THE PROBLEM: The line containing "End SimWin." marks the end: write out exactly every line from the first line of the data below through that line, and only those.

EXCERPTED RECORDS:
Definition sim_win_laws : @WinLaws Sim Z sim_winsock.
Proof.
  refine {| ws_resolves _ _ a := a ∈ hosts.*1; ws_offers a es := sim_offer hosts a = Some es; handles := sim_fds |}.
  - done.
  - intros k h p. cbn. split; [done|]. intros l [= <-]. by apply list.Forall_forall.
  - intros k a. cbn -[Z.ltb]. destruct (sim_free_spec (sim_fds k)) as [->|[Hr Hn]]; [done|].
    rewrite (proj2 (Z.ltb_ge _ _)) by lia. done.
  - done.
  - intros k s a Hd. cbn. rewrite Hd. right. by left.
  - intros k s tv a Hd. cbn. unfold win_select. rewrite Hd. eexists. split; [done|]. cbn.
    destruct (sim_offer hosts a) as [es|]; [right; by exists es|by left].
  - intros k s c Hd. cbn. rewrite Hd. split; [done|]. by intros ->.
  - done.
  - done.
  - intros k s out es d Hd Hne. cbn [ws_send sim_winsock]. unfold sim_send. rewrite Hd. cbn [sim_put sim_set sim_fds].
    right. destruct d as [|x d]; [done|]. cbn [length]. set (n := Nat.min 1000 (S (length d))).
    assert (0 < n <= S (length d))%nat as Hn by (subst n; lia). clearbody n. split; [lia|]. by rewrite Nat2Z.id.
  - intros k s out es cap Hd Hc. cbn [ws_recv sim_winsock]. unfold win_recv. rewrite Hd.
    pose proof (recv_step_codes es cap) as Hr. destruct (recv_step es cap) as [[r bs] es'].
    split; [done|]. split; [done|]. destruct (Z.ltb_spec r 0); [|done]. split; [done|].
    destruct (Z.eqb_spec r (-2)) as [->|]; [done|]. split; [intros E; discriminate E|lia].
  - done.
Defined.

End SimWin.

(** The second address is reached, and a failed connect on the connected object reports
    the failure, unlike the POSIX class. *)
Example win_second_address :
  let '(o, ok) := connect (H := sim_winsock [(1, None); (2, Some [])])
                    (MakePlainSocket (mkSim [] ∅ ∅ ∅) None) (str "pool") 3333 5000 in
  ok = true /\ win_sock_ o = Some 3 /\
  (connect (H := sim_winsock [(1, None)]) o (str "pool") 3333 5000).2 = false.
Proof. vm_compute. done. Qed.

RESULT OF THIS TASK:
Definition sim_win_laws : @WinLaws Sim Z sim_winsock.
Proof.
  refine {| ws_resolves _ _ a := a ∈ hosts.*1; ws_offers a es := sim_offer hosts a = Some es; handles := sim_fds |}.
  - done.
  - intros k h p. cbn. split; [done|]. intros l [= <-]. by apply list.Forall_forall.
  - intros k a. cbn -[Z.ltb]. destruct (sim_free_spec (sim_fds k)) as [->|[Hr Hn]]; [done|].
    rewrite (proj2 (Z.ltb_ge _ _)) by lia. done.
  - done.
  - intros k s a Hd. cbn. rewrite Hd. right. by left.
  - intros k s tv a Hd. cbn. unfold win_select. rewrite Hd. eexists. split; [done|]. cbn.
    destruct (sim_offer hosts a) as [es|]; [right; by exists es|by left].
  - intros k s c Hd. cbn. rewrite Hd. split; [done|]. by intros ->.
  - done.
  - done.
  - intros k s out es d Hd Hne. cbn [ws_send sim_winsock]. unfold sim_send. rewrite Hd. cbn [sim_put sim_set sim_fds].
    right. destruct d as [|x d]; [done|]. cbn [length]. set (n := Nat.min 1000 (S (length d))).
    assert (0 < n <= S (length d))%nat as Hn by (subst n; lia). clearbody n. split; [lia|]. by rewrite Nat2Z.id.
  - intros k s out es cap Hd Hc. cbn [ws_recv sim_winsock]. unfold win_recv. rewrite Hd.
    pose proof (recv_step_codes es cap) as Hr. destruct (recv_step es cap) as [[r bs] es'].
    split; [done|]. split; [done|]. destruct (Z.ltb_spec r 0); [|done]. split; [done|].
    destruct (Z.eqb_spec r (-2)) as [->|]; [done|]. split; [intros E; discriminate E|lia].
  - done.
Defined.

End SimWin.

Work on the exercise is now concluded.